[Dataset excerpts]
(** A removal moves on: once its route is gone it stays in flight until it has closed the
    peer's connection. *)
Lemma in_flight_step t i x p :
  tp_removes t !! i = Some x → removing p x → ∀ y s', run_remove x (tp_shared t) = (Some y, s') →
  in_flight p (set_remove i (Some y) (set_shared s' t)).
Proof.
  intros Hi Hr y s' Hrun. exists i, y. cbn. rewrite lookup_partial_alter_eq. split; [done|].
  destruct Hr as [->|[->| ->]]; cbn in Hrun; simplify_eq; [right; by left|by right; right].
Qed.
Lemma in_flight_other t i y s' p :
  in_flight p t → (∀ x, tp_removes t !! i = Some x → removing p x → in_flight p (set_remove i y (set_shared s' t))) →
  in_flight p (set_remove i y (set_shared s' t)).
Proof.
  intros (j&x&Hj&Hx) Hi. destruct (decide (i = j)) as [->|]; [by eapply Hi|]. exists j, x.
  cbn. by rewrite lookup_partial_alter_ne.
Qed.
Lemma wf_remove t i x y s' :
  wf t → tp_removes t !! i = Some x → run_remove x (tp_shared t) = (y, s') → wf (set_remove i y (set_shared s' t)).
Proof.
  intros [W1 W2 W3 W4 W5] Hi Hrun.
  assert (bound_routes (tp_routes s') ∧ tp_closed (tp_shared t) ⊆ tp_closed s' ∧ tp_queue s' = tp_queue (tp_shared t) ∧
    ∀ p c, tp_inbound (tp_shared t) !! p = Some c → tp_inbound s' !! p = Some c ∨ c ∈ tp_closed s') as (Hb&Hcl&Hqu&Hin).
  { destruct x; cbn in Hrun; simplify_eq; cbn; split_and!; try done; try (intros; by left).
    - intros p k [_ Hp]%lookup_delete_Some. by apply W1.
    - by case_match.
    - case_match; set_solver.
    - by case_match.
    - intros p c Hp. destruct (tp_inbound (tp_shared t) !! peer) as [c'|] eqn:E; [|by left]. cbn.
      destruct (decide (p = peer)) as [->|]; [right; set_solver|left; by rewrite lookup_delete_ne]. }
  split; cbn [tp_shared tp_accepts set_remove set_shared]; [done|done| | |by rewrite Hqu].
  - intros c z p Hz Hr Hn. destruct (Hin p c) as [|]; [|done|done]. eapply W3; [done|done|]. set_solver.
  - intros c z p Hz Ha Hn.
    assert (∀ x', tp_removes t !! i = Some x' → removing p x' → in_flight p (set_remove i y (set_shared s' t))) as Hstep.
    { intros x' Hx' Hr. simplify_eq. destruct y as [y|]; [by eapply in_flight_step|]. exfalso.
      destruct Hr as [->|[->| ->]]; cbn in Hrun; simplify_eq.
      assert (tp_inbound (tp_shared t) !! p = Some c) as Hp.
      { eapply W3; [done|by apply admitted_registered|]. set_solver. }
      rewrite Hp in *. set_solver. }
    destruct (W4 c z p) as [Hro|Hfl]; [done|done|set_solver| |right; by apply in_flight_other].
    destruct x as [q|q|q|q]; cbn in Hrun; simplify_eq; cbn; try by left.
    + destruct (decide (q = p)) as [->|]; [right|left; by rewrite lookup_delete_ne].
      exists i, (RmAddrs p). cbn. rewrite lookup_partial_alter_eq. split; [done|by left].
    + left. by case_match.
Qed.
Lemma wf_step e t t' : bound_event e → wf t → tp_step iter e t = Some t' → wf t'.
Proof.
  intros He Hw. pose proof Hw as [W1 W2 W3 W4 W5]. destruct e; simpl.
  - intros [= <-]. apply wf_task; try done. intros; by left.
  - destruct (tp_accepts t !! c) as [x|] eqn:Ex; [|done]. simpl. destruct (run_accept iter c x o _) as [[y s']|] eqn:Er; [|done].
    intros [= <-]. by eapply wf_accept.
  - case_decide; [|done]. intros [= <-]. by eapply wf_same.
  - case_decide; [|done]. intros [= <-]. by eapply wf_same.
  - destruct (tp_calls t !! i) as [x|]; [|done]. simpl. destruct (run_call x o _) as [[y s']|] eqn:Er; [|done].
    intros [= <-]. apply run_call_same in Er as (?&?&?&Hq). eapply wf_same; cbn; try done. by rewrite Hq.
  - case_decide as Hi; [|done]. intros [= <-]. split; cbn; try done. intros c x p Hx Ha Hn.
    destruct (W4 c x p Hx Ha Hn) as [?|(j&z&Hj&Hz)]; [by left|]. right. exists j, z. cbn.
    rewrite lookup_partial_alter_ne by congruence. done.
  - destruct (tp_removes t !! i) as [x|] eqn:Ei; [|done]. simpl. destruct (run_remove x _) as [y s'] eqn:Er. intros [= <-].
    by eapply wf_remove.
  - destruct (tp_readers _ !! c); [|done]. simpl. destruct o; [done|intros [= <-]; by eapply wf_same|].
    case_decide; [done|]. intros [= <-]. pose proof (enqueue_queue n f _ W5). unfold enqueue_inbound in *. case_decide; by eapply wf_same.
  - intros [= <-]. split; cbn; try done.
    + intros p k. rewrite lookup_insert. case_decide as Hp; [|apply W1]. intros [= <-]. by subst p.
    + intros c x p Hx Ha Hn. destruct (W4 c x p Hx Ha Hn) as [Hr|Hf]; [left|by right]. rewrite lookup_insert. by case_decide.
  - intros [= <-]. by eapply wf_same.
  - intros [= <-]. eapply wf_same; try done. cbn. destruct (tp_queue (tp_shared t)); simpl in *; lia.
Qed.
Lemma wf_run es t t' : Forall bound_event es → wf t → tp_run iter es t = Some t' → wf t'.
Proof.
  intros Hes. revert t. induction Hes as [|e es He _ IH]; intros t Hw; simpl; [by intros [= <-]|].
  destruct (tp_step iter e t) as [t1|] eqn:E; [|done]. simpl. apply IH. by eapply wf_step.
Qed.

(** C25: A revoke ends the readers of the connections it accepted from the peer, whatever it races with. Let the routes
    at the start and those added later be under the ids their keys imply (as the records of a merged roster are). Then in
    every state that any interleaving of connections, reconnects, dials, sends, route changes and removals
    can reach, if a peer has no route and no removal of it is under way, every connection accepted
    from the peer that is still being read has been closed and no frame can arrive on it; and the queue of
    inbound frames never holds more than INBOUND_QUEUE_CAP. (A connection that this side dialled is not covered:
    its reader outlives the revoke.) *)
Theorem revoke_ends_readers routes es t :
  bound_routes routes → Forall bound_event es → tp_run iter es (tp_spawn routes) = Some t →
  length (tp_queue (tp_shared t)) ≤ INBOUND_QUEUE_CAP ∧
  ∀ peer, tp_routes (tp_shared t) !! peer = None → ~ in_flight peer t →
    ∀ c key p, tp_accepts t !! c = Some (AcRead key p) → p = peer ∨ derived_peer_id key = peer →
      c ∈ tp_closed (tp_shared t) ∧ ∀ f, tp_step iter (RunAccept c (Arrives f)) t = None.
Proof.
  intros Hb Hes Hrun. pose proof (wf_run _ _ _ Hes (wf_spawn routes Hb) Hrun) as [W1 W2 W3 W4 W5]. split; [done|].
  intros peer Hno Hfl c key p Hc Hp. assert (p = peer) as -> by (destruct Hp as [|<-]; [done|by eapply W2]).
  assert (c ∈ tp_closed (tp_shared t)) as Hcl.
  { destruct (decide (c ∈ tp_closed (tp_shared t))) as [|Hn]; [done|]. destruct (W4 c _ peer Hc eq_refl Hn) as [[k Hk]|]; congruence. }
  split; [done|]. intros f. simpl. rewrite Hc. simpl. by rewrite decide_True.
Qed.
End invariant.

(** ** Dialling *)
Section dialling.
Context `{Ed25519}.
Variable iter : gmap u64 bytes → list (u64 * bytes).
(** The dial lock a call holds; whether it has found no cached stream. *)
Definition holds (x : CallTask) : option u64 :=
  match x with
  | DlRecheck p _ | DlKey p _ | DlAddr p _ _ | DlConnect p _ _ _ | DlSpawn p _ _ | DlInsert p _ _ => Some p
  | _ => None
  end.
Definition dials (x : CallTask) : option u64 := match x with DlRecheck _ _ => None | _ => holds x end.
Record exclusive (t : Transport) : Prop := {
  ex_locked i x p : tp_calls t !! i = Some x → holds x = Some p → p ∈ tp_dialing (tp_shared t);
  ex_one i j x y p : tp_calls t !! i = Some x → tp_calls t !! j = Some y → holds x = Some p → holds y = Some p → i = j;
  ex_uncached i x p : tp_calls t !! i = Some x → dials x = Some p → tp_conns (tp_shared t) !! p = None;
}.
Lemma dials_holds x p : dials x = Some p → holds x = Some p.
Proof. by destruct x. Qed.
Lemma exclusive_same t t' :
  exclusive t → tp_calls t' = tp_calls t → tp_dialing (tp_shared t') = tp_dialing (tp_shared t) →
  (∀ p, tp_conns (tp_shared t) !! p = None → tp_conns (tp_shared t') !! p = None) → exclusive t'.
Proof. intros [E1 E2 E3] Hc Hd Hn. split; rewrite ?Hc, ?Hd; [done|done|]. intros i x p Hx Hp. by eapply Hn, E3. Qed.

**TASK TO CARRY OUT:**
Begin at the first line of the records above and quote every line verbatim through the one that contains "eapply W3; [done|by".

**ANSWER FOR THE TASK:**
(** A removal moves on: once its route is gone it stays in flight until it has closed the
    peer's connection. *)
Lemma in_flight_step t i x p :
  tp_removes t !! i = Some x → removing p x → ∀ y s', run_remove x (tp_shared t) = (Some y, s') →
  in_flight p (set_remove i (Some y) (set_shared s' t)).
Proof.
  intros Hi Hr y s' Hrun. exists i, y. cbn. rewrite lookup_partial_alter_eq. split; [done|].
  destruct Hr as [->|[->| ->]]; cbn in Hrun; simplify_eq; [right; by left|by right; right].
Qed.
Lemma in_flight_other t i y s' p :
  in_flight p t → (∀ x, tp_removes t !! i = Some x → removing p x → in_flight p (set_remove i y (set_shared s' t))) →
  in_flight p (set_remove i y (set_shared s' t)).
Proof.
  intros (j&x&Hj&Hx) Hi. destruct (decide (i = j)) as [->|]; [by eapply Hi|]. exists j, x.
  cbn. by rewrite lookup_partial_alter_ne.
Qed.
Lemma wf_remove t i x y s' :
  wf t → tp_removes t !! i = Some x → run_remove x (tp_shared t) = (y, s') → wf (set_remove i y (set_shared s' t)).
Proof.
  intros [W1 W2 W3 W4 W5] Hi Hrun.
  assert (bound_routes (tp_routes s') ∧ tp_closed (tp_shared t) ⊆ tp_closed s' ∧ tp_queue s' = tp_queue (tp_shared t) ∧
    ∀ p c, tp_inbound (tp_shared t) !! p = Some c → tp_inbound s' !! p = Some c ∨ c ∈ tp_closed s') as (Hb&Hcl&Hqu&Hin).
  { destruct x; cbn in Hrun; simplify_eq; cbn; split_and!; try done; try (intros; by left).
    - intros p k [_ Hp]%lookup_delete_Some. by apply W1.
    - by case_match.
    - case_match; set_solver.
    - by case_match.
    - intros p c Hp. destruct (tp_inbound (tp_shared t) !! peer) as [c'|] eqn:E; [|by left]. cbn.
      destruct (decide (p = peer)) as [->|]; [right; set_solver|left; by rewrite lookup_delete_ne]. }
  split; cbn [tp_shared tp_accepts set_remove set_shared]; [done|done| | |by rewrite Hqu].
  - intros c z p Hz Hr Hn. destruct (Hin p c) as [|]; [|done|done]. eapply W3; [done|done|]. set_solver.
  - intros c z p Hz Ha Hn.
    assert (∀ x', tp_removes t !! i = Some x' → removing p x' → in_flight p (set_remove i y (set_shared s' t))) as Hstep.
    { intros x' Hx' Hr. simplify_eq. destruct y as [y|]; [by eapply in_flight_step|]. exfalso.
      destruct Hr as [->|[->| ->]]; cbn in Hrun; simplify_eq.
      assert (tp_inbound (tp_shared t) !! p = Some c) as Hp.
      { eapply W3; [done|by apply admitted_registered|]. set_solver. }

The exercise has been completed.